───── Extracted information
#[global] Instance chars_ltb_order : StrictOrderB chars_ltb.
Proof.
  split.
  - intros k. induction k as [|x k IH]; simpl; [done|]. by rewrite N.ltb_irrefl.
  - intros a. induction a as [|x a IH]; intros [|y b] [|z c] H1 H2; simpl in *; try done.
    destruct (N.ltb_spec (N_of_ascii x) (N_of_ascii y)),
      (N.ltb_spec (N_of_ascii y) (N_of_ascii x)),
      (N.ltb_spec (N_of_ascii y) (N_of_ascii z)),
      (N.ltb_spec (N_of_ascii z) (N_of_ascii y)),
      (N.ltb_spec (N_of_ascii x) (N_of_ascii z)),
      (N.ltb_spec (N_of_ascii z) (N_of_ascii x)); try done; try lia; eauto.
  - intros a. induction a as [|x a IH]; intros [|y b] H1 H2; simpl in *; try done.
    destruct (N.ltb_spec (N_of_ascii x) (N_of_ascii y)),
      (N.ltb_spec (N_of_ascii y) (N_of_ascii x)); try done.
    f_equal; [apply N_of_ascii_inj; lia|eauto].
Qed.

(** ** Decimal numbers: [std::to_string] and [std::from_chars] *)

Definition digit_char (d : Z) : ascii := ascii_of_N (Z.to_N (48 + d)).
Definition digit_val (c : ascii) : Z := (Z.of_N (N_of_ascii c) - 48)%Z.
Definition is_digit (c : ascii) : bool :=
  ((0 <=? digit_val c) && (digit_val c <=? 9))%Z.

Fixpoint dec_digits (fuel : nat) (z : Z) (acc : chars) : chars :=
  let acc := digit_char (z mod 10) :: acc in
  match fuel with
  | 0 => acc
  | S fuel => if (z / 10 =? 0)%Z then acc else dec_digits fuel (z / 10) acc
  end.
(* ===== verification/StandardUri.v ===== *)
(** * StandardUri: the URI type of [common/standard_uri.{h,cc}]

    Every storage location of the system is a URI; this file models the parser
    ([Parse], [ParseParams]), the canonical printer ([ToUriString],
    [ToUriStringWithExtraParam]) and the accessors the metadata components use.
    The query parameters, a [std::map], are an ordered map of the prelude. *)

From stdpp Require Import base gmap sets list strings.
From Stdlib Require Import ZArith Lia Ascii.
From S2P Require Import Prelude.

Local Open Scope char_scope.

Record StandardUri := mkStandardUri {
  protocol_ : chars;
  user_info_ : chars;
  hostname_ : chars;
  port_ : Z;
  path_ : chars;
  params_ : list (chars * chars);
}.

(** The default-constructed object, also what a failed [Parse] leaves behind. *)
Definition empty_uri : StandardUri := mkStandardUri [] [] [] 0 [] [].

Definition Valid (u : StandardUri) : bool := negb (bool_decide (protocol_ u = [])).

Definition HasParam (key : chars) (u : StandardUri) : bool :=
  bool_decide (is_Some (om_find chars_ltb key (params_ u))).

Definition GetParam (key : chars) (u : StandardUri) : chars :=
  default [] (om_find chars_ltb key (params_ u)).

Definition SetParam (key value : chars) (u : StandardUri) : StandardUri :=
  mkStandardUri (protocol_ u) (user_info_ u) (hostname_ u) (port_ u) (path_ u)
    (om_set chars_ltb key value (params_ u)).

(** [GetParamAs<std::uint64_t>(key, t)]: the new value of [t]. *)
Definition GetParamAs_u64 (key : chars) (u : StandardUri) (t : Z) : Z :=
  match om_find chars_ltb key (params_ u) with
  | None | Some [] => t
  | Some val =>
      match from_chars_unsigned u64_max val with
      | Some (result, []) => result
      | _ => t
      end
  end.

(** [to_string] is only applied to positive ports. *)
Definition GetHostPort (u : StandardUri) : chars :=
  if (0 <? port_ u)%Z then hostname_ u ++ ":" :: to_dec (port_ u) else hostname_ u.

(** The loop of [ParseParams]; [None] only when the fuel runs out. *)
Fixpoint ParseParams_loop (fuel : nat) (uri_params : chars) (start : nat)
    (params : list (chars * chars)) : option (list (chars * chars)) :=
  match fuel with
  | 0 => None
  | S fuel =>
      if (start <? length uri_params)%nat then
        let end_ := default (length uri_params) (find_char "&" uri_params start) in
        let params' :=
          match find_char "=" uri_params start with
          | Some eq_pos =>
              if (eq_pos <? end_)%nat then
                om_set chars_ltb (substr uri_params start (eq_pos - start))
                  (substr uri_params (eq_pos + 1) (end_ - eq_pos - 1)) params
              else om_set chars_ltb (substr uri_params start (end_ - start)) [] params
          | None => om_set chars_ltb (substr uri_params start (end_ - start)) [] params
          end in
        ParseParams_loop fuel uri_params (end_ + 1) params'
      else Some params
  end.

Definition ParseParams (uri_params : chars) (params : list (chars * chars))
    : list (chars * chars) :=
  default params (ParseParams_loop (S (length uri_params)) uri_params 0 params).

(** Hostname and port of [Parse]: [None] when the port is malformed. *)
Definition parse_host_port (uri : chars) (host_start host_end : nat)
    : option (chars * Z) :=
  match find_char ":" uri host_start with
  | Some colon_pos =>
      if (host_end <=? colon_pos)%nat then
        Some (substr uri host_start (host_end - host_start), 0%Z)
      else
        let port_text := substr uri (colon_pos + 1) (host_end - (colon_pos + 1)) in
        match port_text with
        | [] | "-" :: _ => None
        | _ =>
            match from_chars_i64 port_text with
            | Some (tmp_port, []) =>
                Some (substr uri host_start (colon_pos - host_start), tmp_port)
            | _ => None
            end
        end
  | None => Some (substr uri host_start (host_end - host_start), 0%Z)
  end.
──────────
● **What needs to be done**
Each record above has to be set down again, word for word.

● **Solution below**
#[global] Instance chars_ltb_order : StrictOrderB chars_ltb.
Proof.
  split.
  - intros k. induction k as [|x k IH]; simpl; [done|]. by rewrite N.ltb_irrefl.
  - intros a. induction a as [|x a IH]; intros [|y b] [|z c] H1 H2; simpl in *; try done.
    destruct (N.ltb_spec (N_of_ascii x) (N_of_ascii y)),
      (N.ltb_spec (N_of_ascii y) (N_of_ascii x)),
      (N.ltb_spec (N_of_ascii y) (N_of_ascii z)),
      (N.ltb_spec (N_of_ascii z) (N_of_ascii y)),
      (N.ltb_spec (N_of_ascii x) (N_of_ascii z)),
      (N.ltb_spec (N_of_ascii z) (N_of_ascii x)); try done; try lia; eauto.
  - intros a. induction a as [|x a IH]; intros [|y b] H1 H2; simpl in *; try done.
    destruct (N.ltb_spec (N_of_ascii x) (N_of_ascii y)),
      (N.ltb_spec (N_of_ascii y) (N_of_ascii x)); try done.
    f_equal; [apply N_of_ascii_inj; lia|eauto].
Qed.

(** ** Decimal numbers: [std::to_string] and [std::from_chars] *)

Definition digit_char (d : Z) : ascii := ascii_of_N (Z.to_N (48 + d)).
Definition digit_val (c : ascii) : Z := (Z.of_N (N_of_ascii c) - 48)%Z.
Definition is_digit (c : ascii) : bool :=
  ((0 <=? digit_val c) && (digit_val c <=? 9))%Z.

Fixpoint dec_digits (fuel : nat) (z : Z) (acc : chars) : chars :=
  let acc := digit_char (z mod 10) :: acc in
  match fuel with
  | 0 => acc
  | S fuel => if (z / 10 =? 0)%Z then acc else dec_digits fuel (z / 10) acc
  end.
(* ===== verification/StandardUri.v ===== *)
(** * StandardUri: the URI type of [common/standard_uri.{h,cc}]

    Every storage location of the system is a URI; this file models the parser
    ([Parse], [ParseParams]), the canonical printer ([ToUriString],
    [ToUriStringWithExtraParam]) and the accessors the metadata components use.
    The query parameters, a [std::map], are an ordered map of the prelude. *)

From stdpp Require Import base gmap sets list strings.
From Stdlib Require Import ZArith Lia Ascii.
From S2P Require Import Prelude.

Local Open Scope char_scope.

Record StandardUri := mkStandardUri {
  protocol_ : chars;
  user_info_ : chars;
  hostname_ : chars;
  port_ : Z;
  path_ : chars;
  params_ : list (chars * chars);
}.

(** The default-constructed object, also what a failed [Parse] leaves behind. *)
Definition empty_uri : StandardUri := mkStandardUri [] [] [] 0 [] [].

Definition Valid (u : StandardUri) : bool := negb (bool_decide (protocol_ u = [])).

Definition HasParam (key : chars) (u : StandardUri) : bool :=
  bool_decide (is_Some (om_find chars_ltb key (params_ u))).

Definition GetParam (key : chars) (u : StandardUri) : chars :=
  default [] (om_find chars_ltb key (params_ u)).

Definition SetParam (key value : chars) (u : StandardUri) : StandardUri :=
  mkStandardUri (protocol_ u) (user_info_ u) (hostname_ u) (port_ u) (path_ u)
    (om_set chars_ltb key value (params_ u)).

(** [GetParamAs<std::uint64_t>(key, t)]: the new value of [t]. *)
Definition GetParamAs_u64 (key : chars) (u : StandardUri) (t : Z) : Z :=
  match om_find chars_ltb key (params_ u) with
  | None | Some [] => t
  | Some val =>
      match from_chars_unsigned u64_max val with
      | Some (result, []) => result
      | _ => t
      end
  end.

(** [to_string] is only applied to positive ports. *)
Definition GetHostPort (u : StandardUri) : chars :=
  if (0 <? port_ u)%Z then hostname_ u ++ ":" :: to_dec (port_ u) else hostname_ u.

(** The loop of [ParseParams]; [None] only when the fuel runs out. *)
Fixpoint ParseParams_loop (fuel : nat) (uri_params : chars) (start : nat)
    (params : list (chars * chars)) : option (list (chars * chars)) :=
  match fuel with
  | 0 => None
  | S fuel =>
      if (start <? length uri_params)%nat then
        let end_ := default (length uri_params) (find_char "&" uri_params start) in
        let params' :=
          match find_char "=" uri_params start with
          | Some eq_pos =>
              if (eq_pos <? end_)%nat then
                om_set chars_ltb (substr uri_params start (eq_pos - start))
                  (substr uri_params (eq_pos + 1) (end_ - eq_pos - 1)) params
              else om_set chars_ltb (substr uri_params start (end_ - start)) [] params
          | None => om_set chars_ltb (substr uri_params start (end_ - start)) [] params
          end in
        ParseParams_loop fuel uri_params (end_ + 1) params'
      else Some params
  end.

Definition ParseParams (uri_params : chars) (params : list (chars * chars))
    : list (chars * chars) :=
  default params (ParseParams_loop (S (length uri_params)) uri_params 0 params).

(** Hostname and port of [Parse]: [None] when the port is malformed. *)
Definition parse_host_port (uri : chars) (host_start host_end : nat)
    : option (chars * Z) :=
  match find_char ":" uri host_start with
  | Some colon_pos =>
      if (host_end <=? colon_pos)%nat then
        Some (substr uri host_start (host_end - host_start), 0%Z)
      else
        let port_text := substr uri (colon_pos + 1) (host_end - (colon_pos + 1)) in
        match port_text with
        | [] | "-" :: _ => None
        | _ =>
            match from_chars_i64 port_text with
            | Some (tmp_port, []) =>
                Some (substr uri host_start (colon_pos - host_start), tmp_port)
            | _ => None
            end
        end
  | None => Some (substr uri host_start (host_end - host_start), 0%Z)
  end.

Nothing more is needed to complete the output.